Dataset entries
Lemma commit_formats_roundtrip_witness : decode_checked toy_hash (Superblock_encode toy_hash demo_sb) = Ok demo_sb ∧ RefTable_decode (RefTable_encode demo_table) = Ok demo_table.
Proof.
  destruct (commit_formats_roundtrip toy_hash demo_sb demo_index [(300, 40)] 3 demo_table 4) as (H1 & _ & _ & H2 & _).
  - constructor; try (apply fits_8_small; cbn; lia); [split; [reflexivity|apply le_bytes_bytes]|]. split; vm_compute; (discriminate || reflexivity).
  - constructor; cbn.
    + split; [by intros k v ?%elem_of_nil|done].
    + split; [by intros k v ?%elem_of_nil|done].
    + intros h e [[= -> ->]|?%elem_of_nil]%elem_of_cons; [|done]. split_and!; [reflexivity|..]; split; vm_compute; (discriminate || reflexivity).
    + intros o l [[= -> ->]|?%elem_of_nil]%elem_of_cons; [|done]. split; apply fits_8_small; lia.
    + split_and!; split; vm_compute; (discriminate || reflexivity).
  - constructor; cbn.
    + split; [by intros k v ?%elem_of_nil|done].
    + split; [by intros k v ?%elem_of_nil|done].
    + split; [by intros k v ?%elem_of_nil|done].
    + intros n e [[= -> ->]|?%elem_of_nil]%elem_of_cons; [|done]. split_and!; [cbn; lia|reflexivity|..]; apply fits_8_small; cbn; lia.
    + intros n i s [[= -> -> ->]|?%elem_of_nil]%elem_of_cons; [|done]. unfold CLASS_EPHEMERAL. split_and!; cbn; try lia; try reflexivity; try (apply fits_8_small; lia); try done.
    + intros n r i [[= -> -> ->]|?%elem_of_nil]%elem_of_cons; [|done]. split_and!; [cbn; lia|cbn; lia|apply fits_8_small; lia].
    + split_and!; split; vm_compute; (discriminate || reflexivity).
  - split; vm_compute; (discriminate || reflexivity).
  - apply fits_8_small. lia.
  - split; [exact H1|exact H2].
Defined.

ABOUT THIS TASK — Exactly the lines from the one containing "fits_8_small; cbn; lia." through the end of the records should be reproduced, and no others.

ANSWER FOR THIS EXERCISE —
    + intros n e [[= -> ->]|?%elem_of_nil]%elem_of_cons; [|done]. split_and!; [cbn; lia|reflexivity|..]; apply fits_8_small; cbn; lia.
    + intros n i s [[= -> -> ->]|?%elem_of_nil]%elem_of_cons; [|done]. unfold CLASS_EPHEMERAL. split_and!; cbn; try lia; try reflexivity; try (apply fits_8_small; lia); try done.
    + intros n r i [[= -> -> ->]|?%elem_of_nil]%elem_of_cons; [|done]. split_and!; [cbn; lia|cbn; lia|apply fits_8_small; lia].
    + split_and!; split; vm_compute; (discriminate || reflexivity).
  - split; vm_compute; (discriminate || reflexivity).
  - apply fits_8_small. lia.
  - split; [exact H1|exact H2].
Defined.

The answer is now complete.